» TASK DIRECTIONS
Find out how many lines in the records have the string "constructor" in them, and state only that number.

» ENTRIES PROVIDED
(* ===== verification/ThreadRun.v ===== *)
(** Starting a thread in a running kernel: [thread_run].

    [grows] says what allocating memory keeps of the machine's memory, and
    [kernel_ok] is the invariant of the whole kernel: the ready queues, the
    heap, the list of all threads, the table of process numbers, and that
    these do not share memory.  [thread_run] is shown to keep it. *)

From S2P Require Import Prelude Bytes Bitmap Interrupt LinkedList Paging PageTable PageMap Words.
From S2P Require Import Kernel ReadyQueues Sched Sync Memory Heap Thread ThreadSpec.

Module ThreadRun.
Import Bitmap Interrupt LinkedList Paging PageTable PageMap Words Kernel ReadyQueues Sched Sync.
Import Memory Heap Thread ThreadSpec.

Section Growing.
Context (D : list Z).
Implicit Types (k : kernel) (H : kheap) (vb pb : list bool) (s v : vm) (qs : queues).
Implicit Types (L : gmap Z (list Z)).

#[local] Instance data_mem : ByteMem vm := vm_mem D.

(** ** Memory that grows *)

Record grows s s' : Prop := {
  gr_cr3 : cr3 s' = cr3 s;
  gr_valid a : vm_valid D s a -> vm_valid D s' a;
  gr_map d b p : d ∈ cr3 s :: D -> kernel_addr b -> translate (under s d) b = Some p ->
    translate (under s' d) b = Some p;
  gr_self d : d ∈ cr3 s :: D -> self_mapped (under s d) -> self_mapped (under s' d);
  gr_u8 : all_u8 s -> all_u8 s';
  gr_phys q : is_Some (phys s !! q) -> is_Some (phys s' !! q)
}.

Lemma grows_trans s1 s2 s3 : grows s1 s2 -> grows s2 s3 -> grows s1 s3.
Proof.
  intros [C1 V1 M1 S1 U1 P1] [C2 V2 M2 S2 U2 P2]. rewrite C1 in M2, S2.
  constructor; [congruence|auto..].
Qed.

Lemma modifies_grows P s s' : modifies P s s' -> grows s s'.
Proof.
  intros M. assert (K : vm_keeps D s s') by exact (modifies_keeps _ _ _ M).
  destruct K as (C & K & U). constructor; [done| | | |done|].
  - intros a Va. exact (modifies_valid P s s' a M Va).
  - intros d b p Hd Kb. rewrite (keeps_translate _ _ (K d Hd)); [done|by apply kernel_addr_u32].
  - intros d Hd (e & He & Hp). exists e. by rewrite (keeps_pde _ _ (K d Hd)) by lia.
  - intros q Hq. destruct (K (cr3 s)) as (_ & Dm & _); [left|]. apply elem_of_dom. simpl in Dm. rewrite Dm.
    by apply elem_of_dom.
Qed.

Lemma ld32p_u32 s p w : all_u8 s -> ld32p (phys s) p = Some w -> is_u32 w.
Proof.
  intros U. unfold ld32p. destruct (phys s !! p) as [b0|] eqn:E0; [|done].
  destruct (phys s !! (p + 1)) as [b1|] eqn:E1; [|done].
  destruct (phys s !! (p + 2)) as [b2|] eqn:E2; [|done].
  destruct (phys s !! (p + 3)) as [b3|] eqn:E3; [|done]. intros [= <-].
  pose proof (U _ _ E0). pose proof (U _ _ E1). pose proof (U _ _ E2). pose proof (U _ _ E3).
  unfold word_of. lia.
Qed.

(** A directory's address is mapped as before. *)
Lemma dir_ok_grows s s' va : cr3 s ∈ D -> all_u8 s -> kernel_addr va -> grows s s' ->
  dir_ok D s va -> dir_ok D s' va.
Proof.
  intros Hc U Ka G (Hva & d & Hd & Hd0 & H). split; [done|]. exists d. do 2 (split; [done|]).
  intros c Hin. destruct (H c Hin) as (S & T & W). split; [|split].
  - apply (gr_self _ _ G); [by right|done].
  - apply (gr_map _ _ G); [by right|done|done].
  - intros pde pte _ _ E. eapply ld32p_u32; [by apply (gr_u8 _ _ G)|exact E].
Qed.
Lemma idle_thread_make_ok H k L vb pb page esp : let t := running_thread_get esp in
  idle_room H k L vb pb page t ->
  exists k' L', idle_thread_make esp k = Ok tt k'
    /\ kernel_ok D H k' (enqueue 31 t no_queues) L' vb pb [t]
    /\ k_tcbs k' = {[t := idle_tcb t]}
    /\ k_sched k' = mkSched t false t (t :: replicate 127 NULL) (mask_at page)
    /\ modifies (fun a => in_block t TCB_SIZE a \/ in_block page 4 a) (k_vm k) (k_vm k')
    /\ (forall a, is_Some (k_links k !! a) -> is_Some (k_links k' !! a))
    /\ (forall a, owned L' a -> owned (inited sched_lists L) a \/ a = ready_tag t \/ a = all_list_tag t)
    /\ (forall l, l ∉ rq_addrs -> l <> all_list -> L' !! l = inited sched_lists L !! l)
    /\ exists v h, k' = with_sched (k_sched k') (with_vm v (with_links h (with_born t (idle_tcb t) k))).
Proof.
  intros t R. set (k1 := with_sched (sched_idle t (sched_running t (first_sched page))) k).
  destruct (thread_tcb_init_ok D t k1 _ _ 31 (creatable_idle H k L vb pb page t R) ltac:(lia)) as (v1 & E1 & M1).
  change (idle_thread (k_sched k1)) with t in E1. rewrite Z.eqb_refl in E1.
  change (born TASK_RUNNING _ 31 _ _) with (idle_tcb t) in E1.
  pose proof (idle_born_ok H k L vb pb page t v1 R M1) as K. cbv zeta in K. fold k1 in K.
  set (k3 := with_born t (idle_tcb t) (with_vm v1 k1)) in *.
  assert (Htc : k_tcbs k3 !! t = Some (idle_tcb t)) by apply lookup_insert_eq.
  assert (Hnq : ~ queued t no_queues).
  { intros (p & q & [-> _]%lookup_replicate & Hin). by apply not_elem_of_nil in Hin. }
  assert (F : fresh (inited sched_lists L) t) by (eapply static_fresh; [exact R|lia]).
  destruct (enter_ok D H k3 no_queues _ vb pb [] t (idle_tcb t) K Htc Hnq) as (h & v & L' & E2 & K2 & M2 & Hd & Ho & Hl).
  { apply F. right; right; left. }
  { apply born_node. right; right; left. }
  cbv zeta in *. set (k4 := with_sched (preempted k3 (priority (idle_tcb t))) (with_vm v (with_links h k3))) in *.
  assert (Es : k_sched k4 = mkSched t false t (t :: replicate 127 NULL) (mask_at page)).
  { change (k_sched k4) with (preempted k3 (priority (idle_tcb t))). unfold preempted.
    change (running_thread (k_sched k3)) with t. rewrite Htc. change (priority (idle_tcb t) <? priority (idle_tcb t))
      with false. reflexivity. }
  exists k4, L'. split; [|split; [exact K2|]].
  - unfold idle_thread_make. fold t. do 3 (erewrite bind_ok by reflexivity).
    replace (with_sched _ _) with k1 by (unfold k1; by rewrite (ir_sched _ _ _ _ _ _ _ R)).
    erewrite bind_ok by reflexivity.
    change (idle_thread (k_sched k1)) with t. erewrite bind_ok by exact E1. fold k3.
    erewrite bind_ok by reflexivity. change (running_thread (k_sched k3)) with t.
    destruct (rq_join_ok D k3 no_queues _ t (idle_tcb t) (ko_sched _ _ _ _ _ _ _ _ K) Htc Hnq) as
      (h5 & v5 & L5 & E5 & _); [by exists (idle_tcb t)|]. cbv zeta in E5.
    revert E2. unfold enter. erewrite !bind_ok by exact E5. erewrite bind_ok by reflexivity.
    assert (Er : running_thread (preempted k3 (priority (idle_tcb t))) = t).
    { change (preempted k3 (priority (idle_tcb t))) with (k_sched k4). by rewrite Es. }
    cbn [k_sched with_sched]. by rewrite Er.
  - split; [|split; [exact Es|split; [|split; [|split; [exact Ho|split; [exact Hl|]]]]]].
    + change (k_tcbs k4) with (<[t := idle_tcb t]> (k_tcbs k)). by rewrite (ir_tcbs _ _ _ _ _ _ _ R).
    + etransitivity; [eapply modifies_weaken; [exact M1|by left]|].
      eapply modifies_weaken; [exact M2|]. intros a Hb. right. exact Hb.
    + intros a Ha%(born_keeps_node t (idle_tcb t) k). apply elem_of_dom. change (k_links k4) with h.
      rewrite Hd. by apply elem_of_dom.
    + exists v, h. unfold k4, k3. unfold with_born, k1. done.
Qed.

End Scheduler.
End SchedInit.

» RESPONSE TO THIS TASK
2